Según la Defensoría del Pueblo, la mayoría de los asesinatos colectivos ocurridos en las últimas dos décadas en Antioquia se concentraron en esa subregión de departamento. San Carlos, San Rafael, San Francisco, San Luis, Cocorná, Granada, Sonsón y El Carmen fueron los más afectados por las incursiones armadas.

En la última década las familias han retornado a El Porvenir, impulsadas por la añoranza de escuchar el arroyito que baja del cerro y trae recuerdos de la juventud.

“Mírela, ahora es más animosa que antes”, dice Ciro, haciendo notar que la llegada del macho aumentó el entusiasmo de la niña por estudiar.

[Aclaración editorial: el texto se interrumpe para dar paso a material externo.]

(* ===== verification/IsOnline.v ===== *)
(** is-online/is-online.c and is-online/main.c: bluechi-is-online, which checks whether
    the agent, a node or the system is online, waits for it or monitors it; its exit
    status is the state of the component when it ends. The bus and the event loop are
    parameters: the results of the calls, and the events that the loop delivers in order.
    A run that is still waiting after the last of them is out of fuel. *)
From S2P Require Import Prelude CString StringUtil ParseUtil TimeUtil Protocol BusUtils Socket.
From S2P Require Import BusProps World AgentWorld Command.
Local Open Scope list_scope.

Record ConnectionState := mkConnectionState {
  has_name : bool;
  is_connected : bool;
  is_switching_controller : bool;
}.
#[export] Instance eta_ConnectionState : EtaRecord ConnectionState := fun s =>
  mkConnectionState (has_name s) (is_connected s) (is_switching_controller s).
Record ParsedParams := mkParsedParams {
  initial_wait : Z;
  should_monitor : bool;
  switch_timeout : Z;
  service : string;
}.

Definition connection_state_is_online (s : ConnectionState) : bool := has_name s && is_connected s.

(** The process: the state, the calls on the event loop, the number of other calls of
    the libraries made so far, whether the loop was told to exit, and the output. *)
Record IoWorld := mkIoWorld {
  io_state : ConnectionState;
  io_events : EventWorld;
  io_calls : nat;
  io_exit : bool;
  io_output : list printed;
}.
#[export] Instance eta_IoWorld : EtaRecord IoWorld := fun w =>
  mkIoWorld (io_state w) (io_events w) (io_calls w) (io_exit w) (io_output w).
#[export] Instance io_console : Console IoWorld := fun p w => w <| io_output ::= fun l => l ++ [p] |>.
Abbreviation IM := (M IoWorld).

(** ** Messages *)

Inductive io_event :=
| IoPropertiesChanged (m : changed_properties)
| IoNameOwnerChanged (args : read (string * string * string))
| IoTimer
| IoSignal               (* SIGTERM or SIGINT *)
| IoLoopFails (r : Z).

Class IsOnlineEnv := {
  io_errors :: Errors;
  io_sd_event :: SdEvent;
  io_result : nat -> Z;                            (* of the k-th other call *)
  name_owner : string -> Z;                        (* GetNameOwner *)
  status_property : string -> string -> string -> read (read (option string));
  io_malloc : bool;
}.

Section is_online.
Context {E : IsOnlineEnv} (params : ParsedParams).

Definition library : IM Z := fun w => Ret (io_result (io_calls w)) (w <| io_calls ::= S |>).
Definition event_call {A} (m : M EventWorld A) : IM A := fun w =>
  match m (io_events w) with
  | Ret a e => Ret a (w <| io_events := e |>)
  | Crash c => Crash c
  end.
Definition the_state : IM ConnectionState := gets io_state.
Definition upd_state (f : ConnectionState -> ConnectionState) : IM void :=
  modify (fun w => w <| io_state ::= f |>).
Definition sd_event_exit : IM Z := modify (fun w => w <| io_exit := true |>) ;; mret 0.

(** ** Callbacks *)

Definition timer_callback : IM Z :=
  s ← the_state;
  if connection_state_is_online s && should_monitor params then mret 0 else sd_event_exit.

Definition setup_timer (timeout : Z) : IM Z :=
  x ← event_call (event_reset_time_relative None 7 timeout 0 0 (Some "bluechi-is-online-timer-source") false);
  let '(r, event_source) := x in
  if r <? 0 then
    eprintf ("Failed to reset agent heartbeat timer: " ++ strerror (- r) ++ nl) ;; mret r
  else library.                                    (* sd_event_source_set_floating *)

Definition parse_status_changed_from_property (m : status_value) : IM (Z * option string) :=
  if sv_enter m <? 0 then
    eprintf ("Failed to enter content of variant type: " ++ strerror (- sv_enter m) ++ nl) ;;
    mret (sv_enter m, None)
  else match sv_read m with
  | ReadErr r =>
      eprintf ("Failed to read value of changed property: " ++ strerror (- r) ++ nl) ;; mret (r, None)
  | ReadOk status =>
      let copy := if sv_strdup m then Some status else None in
      if sv_leave m <? 0 then
        eprintf ("Failed to exit container: " ++ strerror (- sv_leave m) ++ nl) ;; mret (sv_leave m, copy)
      else mret (0, copy)
  end.

Definition status_online (status : string) : bool := streq status "online" || streq status "up".

Definition handle_connection_state_changed (m : status_value) : IM Z :=
  x ← parse_status_changed_from_property m;
  let '(r, con_state) := x in
  if r <? 0 then mret r else
  match con_state with
  | None =>
      eprintf ("Received connection status change signal with missing 'Status' key." ++ nl) ;; mret 0
  | Some con_state =>
      upd_state (fun s => s <| is_connected := status_online con_state |>) ;;
      s ← the_state;
      if is_switching_controller s && negb (connection_state_is_online s) then
        upd_state (fun s => s <| is_switching_controller := false |>) ;; mret 0
      else if (should_monitor params && negb (connection_state_is_online s))
           || (negb (should_monitor params) && (0 <? initial_wait params) && connection_state_is_online s)
      then sd_event_exit else mret 0
  end.

Definition handle_controller_address_changed : IM Z :=
  (if 0 <? switch_timeout params then
     _r ← setup_timer (u64 (switch_timeout params * USEC_PER_MSEC));
     upd_state (fun s => s <| is_switching_controller := true |>)
   else mret tt) ;;
  mret 0.

Fixpoint process_entries (entries : list changed_property) : IM Z :=
  match entries with
  | [] => mret 0
  | e :: rest =>
      match cp_key e with
      | ReadErr r =>
          eprintf ("Failed to read next unit changed property: " ++ strerror (- r) ++ nl) ;; mret r
      | ReadOk None => mret 0
      | ReadOk (Some key) =>
          (if streq key "Status" then _r ← handle_connection_state_changed (cp_value e); mret tt
           else if streq key "ControllerAddress" then _r ← handle_controller_address_changed; mret tt
           else mret tt) ;;
          if enter_nested_entry <=? 0 then mret 0 else process_entries rest
      end
  end.

Definition on_properties_changed (m : changed_properties) : IM Z :=
  if pc_enter m <? 0 then
    eprintf ("Failed to read changed properties: " ++ strerror (- pc_enter m) ++ nl) ;; mret (pc_enter m)
  else
    r ← process_entries (pc_entries m);
    if r <? 0 then mret r else mret (pc_leave m).

Definition on_name_owner_changed (args : read (string * string * string)) : IM Z :=
  match args with
  | ReadErr r => mret r
  | ReadOk (name, _, new) =>
      (if streq name (service params) && negb (streq new "") then
         upd_state (fun s => s <| has_name := true |>)
       else mret tt) ;;
      mret 0
  end.

(** The loop, until it is told to exit. *)
Fixpoint event_loop (events : list io_event) : IM Z :=
  match events with
  | [] => crash_with OutOfFuel
  | e :: events =>
      match e with
      | IoLoopFails r => mret r
      | _ =>
          _r ← match e with
               | IoPropertiesChanged m => on_properties_changed m
               | IoNameOwnerChanged args => on_name_owner_changed args
               | IoTimer => timer_callback
               | _ => sd_event_exit                (* event_loop_signal_handler without a hook *)
               end;
          w ← Prelude.get;
          if io_exit w then mret 0 else event_loop events
      end
  end.

(** ** Running *)

(** The calls of [setup_event_loop] in order with what it says when they fail. *)
Fixpoint setup_calls (texts : list string) : IM Z :=
  match texts with
  | [] => mret 0
  | text :: texts =>
      r ← library;
      if r <? 0 then eprintf (text ++ strerror (- r) ++ nl) ;; mret r else setup_calls texts
  end.
Definition setup_event_loop : IM Z :=
  setup_calls
    ["Failed to create event loop: ";
     "Failed to attach bus to event: ";
     "Failed to add signals to agent event loop: ";
     "Failed to create callback for NodeConnectionStateChanged: ";
     "Failed to create callback for NameAcquired: "]%string.

Definition start_monitoring (events : list io_event) : IM void :=
  r ← setup_event_loop;
  if r <? 0 then mret tt else
  r ← (if 0 <? initial_wait params then setup_timer (u64 (initial_wait params * USEC_PER_MSEC)) else mret 0);
  if r <? 0 then mret tt else
  r ← event_loop events;
  if r <? 0 then eprintf ("Failed to start event loop: " ++ strerror (- r) ++ nl) else mret tt.

Definition is_online (path iface : string) : IM bool :=
  match status_property (service params) path iface with
  | ReadErr r => eprintf ("Failed to get property: " ++ strerror (- r) ++ nl) ;; mret false
  | ReadOk (ReadErr r) => eprintf ("Failed to read property: " ++ strerror (- r) ++ nl) ;; mret false
  | ReadOk (ReadOk status) => mret (match status with Some s => status_online s | None => false end)
  end.

Definition is_service_available : bool := 0 <=? name_owner (service params).

Definition open_bus : IM Z :=
  r ← library;
  if r <? 0 then eprintf ("Failed to connect to api bus: " ++ strerror (- r) ++ nl) ;; mret r else mret 0.

(** [run_is_online] after the options are parsed. *)
Definition check_online (path iface : string) (events : list io_event) : IM Z :=
  r ← open_bus;
  if r <? 0 then eprintf ("Failed to open bus: " ++ strerror (- r) ++ nl) ;; mret r else
  upd_state (fun _ => mkConnectionState is_service_available false false) ;;
  (if is_service_available then
     online ← is_online path iface;
     upd_state (fun s => s <| is_connected := online |>)
   else mret tt) ;;
  s ← the_state;
  (if (should_monitor params && connection_state_is_online s)
   || ((0 <? initial_wait params) && negb (connection_state_is_online s))
   then start_monitoring events else mret tt) ;;
  s ← the_state;
  if negb (connection_state_is_online s) then
    eprintf (service params ++ " is offline" ++ nl) ;; mret (-1)
  else mret 0.
End is_online.

(** ** The command line *)

Definition ARG_MONITOR_SHORT : Z := 1000.
Definition ARG_WAIT_SHORT : Z := 1001.
Definition ARG_SWITCH_CTRL_TIMEOUT_SHORT : Z := 1002.
Definition OPT_MONITOR : Z := 2.
Definition OPT_WAIT : Z := 4.
Definition OPT_SWITCH_CTRL_TIMEOUT : Z := 8.
Definition BC_DBUS_NAME : string := "org.eclipse.bluechi".

Definition option_types : list OptionType :=
  [mkOptionType ARG_MONITOR_SHORT (Some "monitor"%string) OPT_MONITOR;
   mkOptionType ARG_WAIT_SHORT (Some "wait"%string) OPT_WAIT;
   mkOptionType ARG_SWITCH_CTRL_TIMEOUT_SHORT (Some "switch-timeout"%string) OPT_SWITCH_CTRL_TIMEOUT;
   mkOptionType 0 None 0].

Section main.
Context {E : IsOnlineEnv} (events : list io_event) (version : string) (usage : IM void).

Daniela termina el desayuno -arroz, fideos con atún, tajadas de plátano maduro y tortas de chócolo-, se lava los dientes, pide la bendición a sus padres y se trepa a la montura.

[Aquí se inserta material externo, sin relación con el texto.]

(* ===== verification/Client.v ===== *)
(** client/client.c and the methods of bluechictl that make one call and print the
    result: starting, stopping, freezing, killing, enabling and so on, and the tables of
    units and of unit files with the readers of bus/utils.c. sd-bus is a parameter: the
    result of every call and what reading its reply gives, by the number of the call. *)
From S2P Require Import Prelude CString StringUtil ParseUtil TimeUtil Protocol BusUtils Socket.
From S2P Require Import Log World Command.
Local Open Scope list_scope.

(** ** The bus *)

Inductive arg := ArgString (s : string) | ArgInt (n : Z) | ArgBool (b : bool) | ArgStrings (l : list string).
(** A method call to the controller; a property is read with a call as well. *)
Record client_call := mkClientCall {
  cc_path : string; cc_interface : string; cc_member : string; cc_args : list arg;
}.
(** Reading an array: entering it, the items that can be read, what reading after the
    last of them gives, and leaving it. *)
Record items (A : Type) := mkItems { it_enter : Z; it_list : list A; it_end : Z; it_leave : Z }.
Arguments mkItems {A} _ _ _ _.
Arguments it_enter {A} _.
Arguments it_list {A} _.
Arguments it_end {A} _.
Arguments it_leave {A} _.

(** JobRemoved: identifier, path, node, unit and result. *)
Definition job_removed : Type := read (Z * string * string * string * string).

(** What bluechictl status knows of a node. *)
Record NodeConnection := mkNodeConnection {
  con_name : string; con_node_path : string; con_state : string; con_ip : string; con_last_seen : Z;
}.
#[export] Instance eta_NodeConnection : EtaRecord NodeConnection := fun c =>
  mkNodeConnection (con_name c) (con_node_path c) (con_state c) (con_ip c) (con_last_seen c).

Record ClWorld := mkClWorld {
  cl_calls : list client_call;
  cl_matches : list (string * string);             (* paths and signals listened to *)
  cl_object_path : option string;
  cl_pending_job_name : option string;
  cl_pending_job_result : option job_removed;
  cl_nodes : list NodeConnection;
  cl_output : list printed;
}.
#[export] Instance eta_ClWorld : EtaRecord ClWorld := fun w =>
  mkClWorld (cl_calls w) (cl_matches w) (cl_object_path w) (cl_pending_job_name w)
    (cl_pending_job_result w) (cl_nodes w) (cl_output w).
#[export] Instance cl_console : Console ClWorld := fun p w => w <| cl_output ::= fun l => l ++ [p] |>.
Abbreviation CL := (M ClWorld).

Class ClientEnv := {
  cl_errors :: Errors;
  cl_memory : bool;
  cl_open : Z;                                     (* sd_bus_open_system *)
  cl_result : nat -> client_call -> Z * string;    (* of the k-th call, with error.message *)
  cl_build : nat -> nat -> Z;                      (* the message of the k-th call: of the i-th step of building it *)
  cl_match_result : nat -> Z;                      (* of the k-th match *)
  cl_loop_setup : nat -> Z;                        (* creating and attaching the event loop *)
  reply_string : nat -> read string;
  reply_number : nat -> read Z;
  reply_flag : nat -> read bool;
  reply_triples : nat -> items (string * string * string);
  reply_nodes : nat -> items (string * string * string * string);   (* name, path, state, address *)
}.

(** What [sd_bus_process] does: the signal it delivers, its result, and the result of
    waiting for more. *)
Record process_step := mkProcessStep {
  ps_signal : option job_removed; ps_result : Z; ps_wait : Z;
}.

Definition BC_INTERFACE_BASE_NAME : string := "org.eclipse.bluechi".
Definition quote : string := String (ascii_of_nat 34) "".

Section client.
Context {E : ClientEnv}.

“Se preocupa uno menos porque ya no coge el camino sola”, afirma Magdalena.

Llegamos donde esperan

Los últimos copos de niebla bajan del filo de la cordillera hasta esfumarse. Árboles florecidos, color lila y amarillo, adornan el paisaje por donde ahora transita Daniela. Arquea su cuerpo hacia atrás y tiempla la rienda en las primeras pendientes. Con su mano izquierda le da curso al macho que no opone resistencia.

Tiene tres manillas, dos escapularios y un reloj de pantalla delgada como su muñeca. Cabalga sin prisa mientras bordea la colina. Sus botas negras de tela se empinan para alcanzar los estribos. Pero va cómoda, rumiando su soledad en silencio mientras los pájaros hacen su festín matutino.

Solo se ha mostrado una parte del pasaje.